Recently, Julia called me from the Boys and Girls Club because she was writing an art grant. She was curious about my methodology for teaching art to the teens. My behind the scenes thought processes. I’ve thought about that conversation for several days. I thought to myself that the teens will probably never know how much time and thought I put into their lessons. Just the generation of ideas, for projects day in and day out, can be exhausting. I know, for myself, that just the putting together of supplies for specific projects and the working thru of methods for students in different stages of skill development is enough to wear me out….I can’t imagine art teachers in public schools doing all of that.
But the main thing that stayed on my mind was this…I don’t want the facts to get in the way of the students’ truth. So the facts are these…these students of mine will not grow up to be artists, for the most part. Even though they are incredibly talented, I know that their lives are so difficult, on so many levels, that an art career is out of the question. Just the sheer amount of practice necessary to become proficient is something most of them will not be able to do. Several years ago I had the realization that I could not teach them art. That’s right. NOT. So I had to back up and wonder what I could teach them. What would be the most valuable way to spend my time? You know, my husband and I have six children. I’m 52. My time is limited in the extreme. So how could I “give back” and serve these kids that I made a commitment to?

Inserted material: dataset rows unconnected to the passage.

Lemma insert_block_progress us ts rs k raw : ensures (progress us ts rs) (insert_block k raw) (λ _, progress us ts rs).
Proof. apply insert_block_keeps. intros b d q (Hw & Hh & Hl). split_and!; [by apply set_blocks_wf|done|done]. Qed.

Lemma insert_block_in_tx us ts rs n k raw : ensures (in_tx us ts rs n) (insert_block k raw) (λ _, in_tx us ts rs n).
Proof.
  apply insert_block_keeps. intros b d q ((Hw & Hh & Hl) & Hx & Hi). split; [|by split].
  split_and!; [by apply set_blocks_wf|done|done].
Qed.

(** The uncles of a payload. *)
Lemma uncles_loop us0 p uns : NoDup (map fst us0 ++ map (λ un, Hash_String (header_Hash un.1)) uns) →
  ensures (progress us0 [] [])
    (db_for (λ un : Header * Node, shadow (PublishIPLD un.2) ;;; shadow (indexUncleCID (uncle_model p un.1 un.2) hid)) uns)
    (λ _, progress (us0 ++ map (λ un, (Hash_String (header_Hash un.1), Cid un.2)) uns) [] []).
Proof.
  revert us0. induction uns as [|[h n] uns IH]; intros us0 Hnd; simpl; [rewrite app_nil_r; apply ret_ensures|].
  apply (bind_ensures _ _ _ (λ _, progress (us0 ++ [(Hash_String (header_Hash h), Cid n)]) [] [])).
  - eapply bind_ensures; [apply shadow_ensures, insert_block_progress|intros []].
    apply shadow_ensures, (uncle_step us0 [] [] (uncle_model p h n)). simpl in *.
    apply NoDup_app in Hnd as (_ & Hd & _). intros Hin. apply (Hd _ Hin). set_solver.
  - intros []. specialize (IH (us0 ++ [(Hash_String (header_Hash h), Cid n)])).
    rewrite <- app_assoc in IH. apply IH. rewrite map_app. simpl. by rewrite <- app_assoc.
Qed.

(** The transactions: after [i] of them. *)
Definition tx_prefix (p : ConvertedPayload) (ts : list Node) (i : nat) : list (Z * string * string) :=
  take i (zip_with (λ m n, (tx_Index m, tx_TxHash m, Cid n)) (p_TxMetaData p) ts).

Here’s what I decided, in case you’re interested or thinking of teaching at a nonprofit. I cannot teach them art, but I can teach them the benefits of art. And, for me, the benefit of art is being able to tell my truth. I want them to tell their truth, whatever it may be. A lot of their art is raw, uncomfortable and ugly. That’s perfect. Every day, every month, every year that I can spend teaching them to art their truth out …is another day I’m successful. And ultimately that they are successful. I believe that it’s not enough to just get through your day, I believe that it’s not enough to just exist. I want them to believe that too. I want them to think, deeply, about who they are and why they are here. To understand themselves and the context of their lives. I want them to not only point at the moon, but to see it. I want them to become comfortable telling their truth, despite the facts.
Sometimes the facts are grim…sometimes their truth is too. That’s ok. I can’t change the facts but , It’s enough I think, for them to be heard, understood, and to pour their emotions out onto the page. If I can facilitate that…their truth…then I’ve taught them something. I’m listening and the people who see their art are listening too. That’s a lot more people listening to these children than were listening previously. We all just want to be heard. This art that we do together is the vehicle for that process. I’m working at teaching them to drive it without worrying what it looks like. It’s enough for me that the engine works.